Supplied data =>
· · · · ·

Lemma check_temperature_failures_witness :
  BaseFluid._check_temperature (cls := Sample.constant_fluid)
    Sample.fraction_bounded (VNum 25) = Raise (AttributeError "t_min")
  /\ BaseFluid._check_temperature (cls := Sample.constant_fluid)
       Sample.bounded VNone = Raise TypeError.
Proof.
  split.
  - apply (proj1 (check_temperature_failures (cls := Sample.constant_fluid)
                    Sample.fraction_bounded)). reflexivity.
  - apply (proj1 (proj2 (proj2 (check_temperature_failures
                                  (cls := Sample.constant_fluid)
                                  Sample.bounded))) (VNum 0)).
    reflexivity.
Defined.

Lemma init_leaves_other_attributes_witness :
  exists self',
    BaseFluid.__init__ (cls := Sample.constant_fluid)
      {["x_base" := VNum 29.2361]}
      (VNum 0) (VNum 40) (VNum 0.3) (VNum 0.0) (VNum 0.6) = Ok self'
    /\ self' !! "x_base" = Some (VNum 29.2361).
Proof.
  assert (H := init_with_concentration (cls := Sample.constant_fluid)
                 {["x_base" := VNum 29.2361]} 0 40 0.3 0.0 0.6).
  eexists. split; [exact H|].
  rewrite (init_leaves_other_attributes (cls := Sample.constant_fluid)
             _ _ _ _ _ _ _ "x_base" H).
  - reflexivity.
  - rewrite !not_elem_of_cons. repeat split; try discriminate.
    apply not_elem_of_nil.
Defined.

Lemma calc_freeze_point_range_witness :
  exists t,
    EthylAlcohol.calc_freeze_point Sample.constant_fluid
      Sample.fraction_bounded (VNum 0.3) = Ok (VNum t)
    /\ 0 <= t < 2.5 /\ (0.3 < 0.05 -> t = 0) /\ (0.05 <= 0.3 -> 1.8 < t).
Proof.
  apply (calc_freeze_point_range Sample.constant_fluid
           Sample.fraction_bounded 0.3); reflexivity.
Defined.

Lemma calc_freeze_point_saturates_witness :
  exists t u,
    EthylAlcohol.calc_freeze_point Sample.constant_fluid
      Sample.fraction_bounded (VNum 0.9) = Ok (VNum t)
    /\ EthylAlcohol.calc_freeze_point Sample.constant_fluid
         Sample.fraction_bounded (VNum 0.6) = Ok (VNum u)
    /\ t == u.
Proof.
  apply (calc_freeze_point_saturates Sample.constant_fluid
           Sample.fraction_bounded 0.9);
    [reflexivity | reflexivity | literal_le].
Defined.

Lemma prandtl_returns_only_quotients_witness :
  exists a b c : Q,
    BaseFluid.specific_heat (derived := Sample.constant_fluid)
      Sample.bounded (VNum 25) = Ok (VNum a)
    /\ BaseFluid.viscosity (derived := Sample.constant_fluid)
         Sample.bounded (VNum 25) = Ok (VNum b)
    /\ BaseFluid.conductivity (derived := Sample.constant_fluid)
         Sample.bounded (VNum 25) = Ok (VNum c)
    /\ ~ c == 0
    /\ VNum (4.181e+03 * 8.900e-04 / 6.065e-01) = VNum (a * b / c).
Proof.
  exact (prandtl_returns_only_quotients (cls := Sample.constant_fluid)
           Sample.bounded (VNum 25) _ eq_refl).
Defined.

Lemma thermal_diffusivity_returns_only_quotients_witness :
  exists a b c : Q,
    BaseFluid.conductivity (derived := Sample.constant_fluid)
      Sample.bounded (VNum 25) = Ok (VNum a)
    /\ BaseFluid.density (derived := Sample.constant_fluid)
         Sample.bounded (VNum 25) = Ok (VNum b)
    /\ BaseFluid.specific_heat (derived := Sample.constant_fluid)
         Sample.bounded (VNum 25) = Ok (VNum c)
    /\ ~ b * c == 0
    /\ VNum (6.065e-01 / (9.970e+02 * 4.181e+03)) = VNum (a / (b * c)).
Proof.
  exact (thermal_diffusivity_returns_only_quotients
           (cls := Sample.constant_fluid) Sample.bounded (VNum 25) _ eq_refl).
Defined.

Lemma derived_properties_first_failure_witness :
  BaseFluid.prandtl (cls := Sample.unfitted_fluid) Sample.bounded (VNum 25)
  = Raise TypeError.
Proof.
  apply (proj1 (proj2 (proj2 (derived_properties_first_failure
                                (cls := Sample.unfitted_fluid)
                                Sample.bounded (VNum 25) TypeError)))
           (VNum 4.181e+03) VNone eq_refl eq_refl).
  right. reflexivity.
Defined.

· · · · ·

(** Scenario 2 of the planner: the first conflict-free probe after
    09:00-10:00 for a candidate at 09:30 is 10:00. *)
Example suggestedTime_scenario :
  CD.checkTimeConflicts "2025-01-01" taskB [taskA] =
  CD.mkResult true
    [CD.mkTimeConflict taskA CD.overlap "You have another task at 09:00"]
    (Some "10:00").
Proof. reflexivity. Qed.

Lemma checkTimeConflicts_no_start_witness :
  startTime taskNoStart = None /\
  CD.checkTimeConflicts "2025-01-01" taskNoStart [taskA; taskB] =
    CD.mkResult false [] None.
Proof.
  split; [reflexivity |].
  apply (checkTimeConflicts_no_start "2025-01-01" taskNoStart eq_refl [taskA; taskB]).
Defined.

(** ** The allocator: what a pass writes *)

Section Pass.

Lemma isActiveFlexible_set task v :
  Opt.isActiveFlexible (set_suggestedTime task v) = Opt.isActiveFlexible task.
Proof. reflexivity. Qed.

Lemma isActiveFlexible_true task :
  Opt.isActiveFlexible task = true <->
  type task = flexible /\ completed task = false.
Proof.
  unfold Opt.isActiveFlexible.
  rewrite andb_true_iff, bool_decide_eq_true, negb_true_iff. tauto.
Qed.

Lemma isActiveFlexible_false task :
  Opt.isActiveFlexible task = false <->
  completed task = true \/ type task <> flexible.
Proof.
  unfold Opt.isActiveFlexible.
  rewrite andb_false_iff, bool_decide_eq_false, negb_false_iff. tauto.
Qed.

· · · · ·

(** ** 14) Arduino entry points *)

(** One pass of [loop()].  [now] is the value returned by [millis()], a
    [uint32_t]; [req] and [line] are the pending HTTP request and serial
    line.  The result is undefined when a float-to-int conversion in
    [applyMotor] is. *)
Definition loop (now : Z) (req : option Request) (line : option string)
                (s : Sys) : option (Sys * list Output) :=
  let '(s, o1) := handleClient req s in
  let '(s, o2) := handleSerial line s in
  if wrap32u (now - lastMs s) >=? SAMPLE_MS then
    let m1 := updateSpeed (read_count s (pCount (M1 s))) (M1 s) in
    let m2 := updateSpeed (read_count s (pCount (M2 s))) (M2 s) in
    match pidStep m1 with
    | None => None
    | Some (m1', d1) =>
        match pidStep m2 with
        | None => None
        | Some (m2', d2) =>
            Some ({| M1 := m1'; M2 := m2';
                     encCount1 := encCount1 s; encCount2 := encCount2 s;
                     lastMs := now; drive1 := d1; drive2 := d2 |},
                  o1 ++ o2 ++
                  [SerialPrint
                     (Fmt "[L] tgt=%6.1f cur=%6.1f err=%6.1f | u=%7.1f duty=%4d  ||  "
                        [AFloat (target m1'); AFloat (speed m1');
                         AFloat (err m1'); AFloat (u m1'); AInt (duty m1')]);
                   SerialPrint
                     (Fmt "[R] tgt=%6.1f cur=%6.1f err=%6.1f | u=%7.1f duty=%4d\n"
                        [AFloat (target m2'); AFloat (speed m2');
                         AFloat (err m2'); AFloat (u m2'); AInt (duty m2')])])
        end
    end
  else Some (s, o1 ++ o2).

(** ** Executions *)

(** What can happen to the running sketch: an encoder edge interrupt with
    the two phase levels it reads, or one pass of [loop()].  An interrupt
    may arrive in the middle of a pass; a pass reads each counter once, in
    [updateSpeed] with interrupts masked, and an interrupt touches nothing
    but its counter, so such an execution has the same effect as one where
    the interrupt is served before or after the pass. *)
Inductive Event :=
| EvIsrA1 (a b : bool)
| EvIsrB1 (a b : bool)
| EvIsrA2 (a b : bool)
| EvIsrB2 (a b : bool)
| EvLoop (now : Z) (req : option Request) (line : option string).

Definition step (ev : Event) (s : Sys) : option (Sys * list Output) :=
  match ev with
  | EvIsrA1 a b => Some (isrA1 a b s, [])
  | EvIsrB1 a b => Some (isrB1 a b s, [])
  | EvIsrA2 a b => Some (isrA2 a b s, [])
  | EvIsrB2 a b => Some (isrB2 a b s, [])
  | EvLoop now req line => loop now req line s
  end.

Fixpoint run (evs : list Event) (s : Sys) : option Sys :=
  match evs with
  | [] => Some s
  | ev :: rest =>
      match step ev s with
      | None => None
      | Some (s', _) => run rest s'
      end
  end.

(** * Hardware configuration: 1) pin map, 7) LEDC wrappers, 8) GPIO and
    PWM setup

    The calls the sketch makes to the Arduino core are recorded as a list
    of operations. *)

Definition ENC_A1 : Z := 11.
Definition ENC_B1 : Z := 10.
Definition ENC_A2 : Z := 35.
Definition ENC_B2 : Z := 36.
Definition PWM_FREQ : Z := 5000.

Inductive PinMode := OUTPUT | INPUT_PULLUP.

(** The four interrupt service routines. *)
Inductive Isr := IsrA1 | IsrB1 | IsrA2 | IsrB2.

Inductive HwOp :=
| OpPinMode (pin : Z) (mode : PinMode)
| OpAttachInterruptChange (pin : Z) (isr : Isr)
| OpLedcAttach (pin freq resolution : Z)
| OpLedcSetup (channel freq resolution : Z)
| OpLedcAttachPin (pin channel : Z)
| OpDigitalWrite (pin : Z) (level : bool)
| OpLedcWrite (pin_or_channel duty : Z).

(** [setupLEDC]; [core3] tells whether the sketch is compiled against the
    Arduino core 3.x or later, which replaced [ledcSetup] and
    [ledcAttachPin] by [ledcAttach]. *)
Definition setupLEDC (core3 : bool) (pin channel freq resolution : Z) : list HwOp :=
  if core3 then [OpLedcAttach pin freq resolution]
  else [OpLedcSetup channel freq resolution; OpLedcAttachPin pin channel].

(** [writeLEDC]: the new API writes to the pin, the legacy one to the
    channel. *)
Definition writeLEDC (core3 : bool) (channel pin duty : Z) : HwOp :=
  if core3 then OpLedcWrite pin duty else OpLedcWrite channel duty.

· · · · ·

Aim of the exercise =>
The response must give every line from the material above that holds the string "Raise".

Response to this exercise =>
    Sample.fraction_bounded (VNum 25) = Raise (AttributeError "t_min")
       Sample.bounded VNone = Raise TypeError.
  = Raise TypeError.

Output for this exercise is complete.